Non è creando realtà amministrative ad hoc per i congolesi di origine rwandese e di etnia tutsi (banyamulenge) che si ottiene la pace nel nordest della Repubblica democratica del Congo, al contrario si agevola la “balcanizzazione” del paese; è necessario invece tenere aperto il dialogo e imparare a vivere tutti insieme. È il messaggio che il vescovo di Uvira (Sud Kivu), mons. Sébastien-Joseph Muyengo Mulombe, ha inviato alle autorità e agli abitanti della regione.
In una lunga dichiarazione, il prelato si interroga sulla scelta, avvenuta il 28 settembre, di conferire autorità amministrativa al comune rurale di Minembwe e di dotarlo di un territorio assai più vasto di quello degli altri comuni rurali. Da notare che l’area destinata al comune è ricca di minerali, in particolare di oro.
Mons. Muyengo parla al plurale: «Per noi cittadini congolesi, il comune di Minembwe è l’ultima trovata – dopo lo scacco subito (oltre vent’anni fa, all’epoca della seconda guerra del Congo, ndr) dal Raggruppamento congolese per la democrazia (Rdc), di obbedienza rwandese all’epoca – per creare un territorio per i nostri fratelli banyamulenge. Ieri era una questione di nazionalità, oggi è una questione di terra. Ma se si può attribuire la nazionalità a chi la domanda e la merita, non si può distribuire la terra a qualsiasi condizione. Così le nostre popolazioni ritengono si tratti non di un comune rurale ma di “terre o territori occupati”. E ciò costituisce un’umiliazione per la gente della regione».

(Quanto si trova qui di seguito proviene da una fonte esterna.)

Lemma RunSync_partial_failure_isolation_witness :
  let r := RunSync one_fetch_down issuer None empty_world in
  NFesFound r.2 = 2 /\ NFesError r.2 = 1 /\
  jStatus r.2 = SyncJobStatusCompleted /\
  is_Some (docs r.1 !! key_a) /\ docs r.1 !! key_b = None /\
  is_Some (docs r.1 !! key_c).
Proof.
  cbv zeta.
  assert (Hnd : NoDup [key_a; key_b; key_c]).
  { repeat constructor; intros H; in_calls H; discriminate. }
  assert (Hok : forall k, k ∈ [key_a; key_b; key_c] -> k <> key_b ->
                          exists b, fetchArtifact one_fetch_down k = inr b).
  { intros k H Hne. in_calls H; subst k; try contradiction; eexists; reflexivity. }
  destruct (RunSync_partial_failure_isolation one_fetch_down issuer None empty_world
              [key_a; key_b; key_c] key_b (TransportError "timeout")
              eq_refl Hnd (fun k _ => lookup_empty k)
              ltac:(right; left) eq_refl Hok (fun _ => eq_refl) (fun _ => eq_refl))
    as (Hf & He & Hs & Hd & Hb).
  split; [exact Hf|]. split; [exact He|]. split; [exact Hs|].
  split; [apply Hd; [left | discriminate]|].
  split; [exact Hb|].
  apply Hd; [right; right; left | discriminate].
Defined.

(** A retry can succeed: when the collaborators answer differently in
    the second run, a candidate whose fetch failed in the first run and
    succeeds in the second is stored by the second run. *)
Example RunSync_retry_extends_store :
  let r1 := RunSync one_fetch_down issuer None empty_world in
  let r2 := RunSync healthy issuer None r1.1 in
  enumerate one_fetch_down issuer None = enumerate healthy issuer None /\
  docs r1.1 !! key_b = None /\
  is_Some (docs r2.1 !! key_b) /\
  docs r2.1 <> docs r1.1 /\
  NFesFound r2.2 = 1.
Proof.
  cbv zeta. split; [reflexivity|]. split; [vm_compute; reflexivity|].
  split; [eexists; vm_compute; reflexivity|].
  split; [|vm_compute; reflexivity].
  intros H. apply (f_equal (fun m : gmap string NFe => m !! key_b)) in H.
  vm_compute in H. discriminate.
Qed.
(** * KohakuHub maintenance scripts: schema migration and JSON-schema export

    A shallow embedding of
      - [scripts/migrate_add_quota_and_ssh_keys.py]
        ([migrate], [migrate_postgres], [migrate_sqlite]) and
      - [scripts/generate_json_schema.py] ([move_defs_to_end]),
    followed by the properties of these programs.

    The migration script talks to three collaborators that live outside
    the script: the database handle [db] (connect, [execute_sql]), the
    configuration object [cfg] and the logger.  The database handle is a
    parameter of the embedding (a [Driver]); every call the script makes
    is recorded, in program order, as an [Event]. *)

From Stdlib Require Import ZArith Ascii String List Bool Lia.
From stdpp Require Import gmap strings list fin_maps.

Local Open Scope string_scope.
Local Open Scope list_scope.

(** ** SQL statements issued by the script *)

Module Sql.

(** Column types that occur in the script's DDL. *)
Inductive SqlType : Type :=
| SERIAL
| INTEGER
| BIGINT
| VARCHAR (n : nat)
| TEXT
| TIMESTAMP.

(** The expression after [DEFAULT]. *)
Inductive DefaultExpr : Type :=
| DNull
| DInt (z : Z)
| DCurrentTimestamp.

(** Column constraints, in the order they are written. *)
Inductive Constraint : Type :=
| PRIMARY_KEY
| AUTOINCREMENT
| NOT_NULL
| UNIQUE
| DEFAULT (d : DefaultExpr).

(** One column definition: [name TYPE constraint...]. *)
Record ColumnDef : Type := Col {
  col_name : string;
  col_type : SqlType;
  col_constraints : list Constraint
}.

(** The statements of the script.  [if_not_exists] records whether
    the statement text carries the [IF NOT EXISTS] guard. *)
Inductive Stmt : Type :=
| PRAGMA_table_info (table : string)
| ALTER_TABLE_ADD_COLUMN (if_not_exists : bool) (table : string) (c : ColumnDef)
| CREATE_TABLE (if_not_exists : bool) (table : string) (cols : list ColumnDef)
| CREATE_INDEX (unique if_not_exists : bool) (name table : string)
               (cols : list string).

#[global] Instance SqlType_eq_dec : EqDecision SqlType.
Proof. solve_decision. Defined.
#[global] Instance DefaultExpr_eq_dec : EqDecision DefaultExpr.
Proof. solve_decision. Defined.
#[global] Instance Constraint_eq_dec : EqDecision Constraint.
Proof. solve_decision. Defined.
#[global] Instance ColumnDef_eq_dec : EqDecision ColumnDef.
Proof. solve_decision. Defined.
#[global] Instance Stmt_eq_dec : EqDecision Stmt.
Proof. solve_decision. Defined.

(** What a column definition says about the column. *)
Definition is_primary_key (c : ColumnDef) : bool :=
  bool_decide (PRIMARY_KEY ∈ col_constraints c).

Definition is_unique (c : ColumnDef) : bool :=
  bool_decide (UNIQUE ∈ col_constraints c).

(** A column accepts NULL unless it is declared [NOT NULL] or is the
    primary key. *)
Definition is_nullable (c : ColumnDef) : bool :=
  negb (bool_decide (NOT_NULL ∈ col_constraints c)) && negb (is_primary_key c).

(** The key is generated by the backend: [SERIAL] on PostgreSQL,
    [INTEGER PRIMARY KEY AUTOINCREMENT] on SQLite. *)
Definition is_generated (c : ColumnDef) : bool :=
  bool_decide (col_type c = SERIAL)
  || bool_decide (AUTOINCREMENT ∈ col_constraints c).

Fixpoint first_default (cs : list Constraint) : option DefaultExpr :=
  match cs with
  | [] => None
  | DEFAULT d :: _ => Some d
  | _ :: cs' => first_default cs'
  end.

Definition default_of (c : ColumnDef) : option DefaultExpr :=
  first_default (col_constraints c).

Definition is_string_type (t : SqlType) : bool :=
  match t with VARCHAR _ | TEXT => true | _ => false end.

End Sql.
Import Sql.

(** ** Exceptions, cursors and the database handle *)

(** The class of a raised exception, as far as the properties below
    need to tell them apart. *)
Inductive ExnKind : Type :=
| DuplicateObject      (* "... already exists", "duplicate column name" *)
| UndefinedObject      (* "no such table", "relation does not exist" *)
| ConnectionFailure
| IndexError           (* [row[1]] on a row with fewer than two fields *)
| OtherFailure.        (* permissions, I/O, anything else *)

(** An instance of Python's [Exception]: what the database calls raise
    and what [except Exception as e] binds; [exn_text] is [str(e)].
    Signals outside [Exception] (a keyboard interrupt, an interpreter
    exit) do not come from the database calls and are not modelled. *)
Record Exn : Type := MkExn { exn_kind : ExnKind; exn_text : string }.

#[global] Instance ExnKind_eq_dec : EqDecision ExnKind.
Proof. solve_decision. Defined.
#[global] Instance Exn_eq_dec : EqDecision Exn.
Proof. solve_decision. Defined.

(** A result row is a tuple of fields, a cursor's [fetchall()] a list
    of rows. *)
Definition Row : Type := list string.
Definition Cursor : Type := list Row.

(** The database handle [db]: [db.connect(reuse_if_open=True)] and
    [db.execute_sql(stmt)], over an arbitrary database state.  Either
    call may raise; [execute_sql] may change the state even then. *)
Record Driver (DB : Type) : Type := {
  drv_connect : DB -> Exn + DB;
  drv_execute_sql : Stmt -> DB -> DB * (Exn + Cursor)
}.
Arguments drv_connect {DB} _ _.
Arguments drv_execute_sql {DB} _ _ _.

(** ** Events: the calls the script makes, in program order *)

Inductive Level : Type := Info | Success | Warning.

Inductive Event : Type :=
| EvConnect (r : option Exn)              (* db.connect(reuse_if_open=True) *)
| EvReadBackend (b : string)              (* cfg.app.db_backend *)
| EvLog (l : Level) (msg : string)        (* logger.info/success/warning *)
| EvSql (s : Stmt) (r : Exn + Cursor).    (* db.execute_sql(s) and its outcome *)

#[global] Instance Level_eq_dec : EqDecision Level.
Proof. solve_decision. Defined.
#[global] Instance Event_eq_dec : EqDecision Event.
Proof. solve_decision. Defined.

(** ** The script's effects: database state, exceptions, event output *)

(** Running a piece of the script from a database state yields the
    events it produced, the state it left and its result or the
    exception that ended it. *)
Record Outcome (DB A : Type) : Type := Out {
  out_events : list Event;
  out_db : DB;
  out_result : Exn + A
}.
Arguments Out {DB A} _ _ _.
Arguments out_events {DB A} _.
Arguments out_db {DB A} _.
Arguments out_result {DB A} _.

Definition M (DB A : Type) : Type := DB -> Outcome DB A.

Definition ret {DB A} (a : A) : M DB A := fun db => Out [] db (inr a).

Definition raise {DB A} (e : Exn) : M DB A := fun db => Out [] db (inl e).

Definition bind {DB A B} (m : M DB A) (k : A -> M DB B) : M DB B :=
  fun db =>
    match m db with
    | Out evs db1 (inl e) => Out evs db1 (inl e)
    | Out evs db1 (inr a) =>
        match k a db1 with
        | Out evs' db2 r => Out (evs ++ evs') db2 r
        end
    end.

(** [try: body except Exception as e: handler(e)] *)
Definition try_except {DB A} (body : M DB A) (handler : Exn -> M DB A) : M DB A :=
  fun db =>
    match body db with
    | Out evs db1 (inl e) =>
        match handler e db1 with
        | Out evs' db2 r => Out (evs ++ evs') db2 r
        end
    | Out evs db1 (inr a) => Out evs db1 (inr a)
    end.

Declare Scope script_scope.
Delimit Scope script_scope with script.
Notation "x <- c ;; k" := (bind c (fun x => k))
  (at level 100, c at next level, right associativity) : script_scope.
Notation "c ;; k" := (bind c (fun _ => k))
  (at level 100, right associativity) : script_scope.
Local Open Scope script_scope.

(** [{row[1] for row in cursor.fetchall()}]: indexing a row with fewer
    than two fields raises [IndexError]. *)
Definition row_names (rows : Cursor) : option (list string) :=
  mapM (fun row : Row => row !! 1%nat) rows.

Definition fetch_existing_columns {DB} (rows : Cursor) : M DB (gset string) :=
  match row_names rows with
  | Some names => ret (list_to_set names)
  | None => raise (MkExn IndexError "tuple index out of range")
  end.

E rincara: «Nei giorni in cui celebriamo il decimo anniversario del Rapporto mapping delle Nazioni Unite (pubblicato il 1° ottobre 2010) sui massacri perpetrati nel nostro paese senza che gli autori siano mai stati perseguiti, ci si ricorda in tutta la regione del sangue versato a causa del problema delle terre. Alla cerimonia era presente anche l’ambasciatore della più grande potenza del mondo, sotto il vessillo delle Nazioni Unite. E ciò dà ragione a coloro che parlano di un complotto internazionale contro il nostro paese».
Il complotto, cui accenna il vescovo senza entrare nel merito, è che ci sia un’agenda internazionale segreta (ma piuttosto scoperta a detta degli abitanti del Sud Kivu e da non pochi osservatori internazionali) che favorisce la disgregazione del nordest dell’Rd Congo: un’agenda che agevola, tra l’altro, l’espansione del Rwanda nel territorio congolese.
Domande cruciali
Sempre riflettendo a voce alta «insieme alla nostra gente», mons. Muyengo pone alcune domande alla politica e alle istituzioni «Che cosa dice il presidente Félix Tshisekedi a questo riguardo? Questa faccenda del comune di Minembwe costituisce un test per il capo dello stato. Per capire se governa “innanzitutto per il popolo” o per coloro che l’hanno piazzato sul trono per servirsi di lui. Noi temiamo che se lascia passare il caso di Minembwe, il processo di smembramento del paese venga attuato con la sua complicità». Il presidente Tshisekedi, nel corso di una conferenza stampa ieri a Goma, capoluogo del Nord Kivu, ha annunciato di aver annullato l’intera operazione del comune di Minembwe.
Il vescovo di Uvira non è tenero nemmeno con i parlamentari (le due camere sono controllate dagli uomini dell’ex presidente Joseph Kabila): «Che cosa dicono i deputati e i senatori eletti in questi territori? Dov’erano quando questa decisione è stata votata in parlamento, se è stata votata? In ogni caso, persistendo questa situazione, solo dimettendosi proveranno che non sono complici».
E chiede ancora: «Essendo la terra sacra in Africa e in Rd Congo ed essendone proprietari legittimi i capi tradizionali (lo stato ha il potere di gestire in base a un’apposita legge), sono stati consultati i capi tradizionali?».
È operante nell’area dal novembre 1999 una forza di peacekeeping di oltre 18mila uomini – tra civili e militari -, la Missione delle Nazioni Unite per la stabilizzazione (Monusco). «Dall’Onu e dal suo Consiglio di sicurezza che cosa possiamo ancora attenderci?», incalza il vescovo consapevole di toccare un tasto delicato, in quanto la Monusco è stata spesso tacciata di immobilismo.
Infine un pensiero ai congolesi di origine rwandese e di etnia tutsi: «Che cosa dicono i nostri fratelli banyamulenge del cammino di dialogo per la pace che abbiamo intrapreso in questi anni? Possiamo vivere nella pace, gli uni a fianco agli altri, in questo grande bel paese che Dio ci ha donato senza che ciascuno marchi il proprio territorio».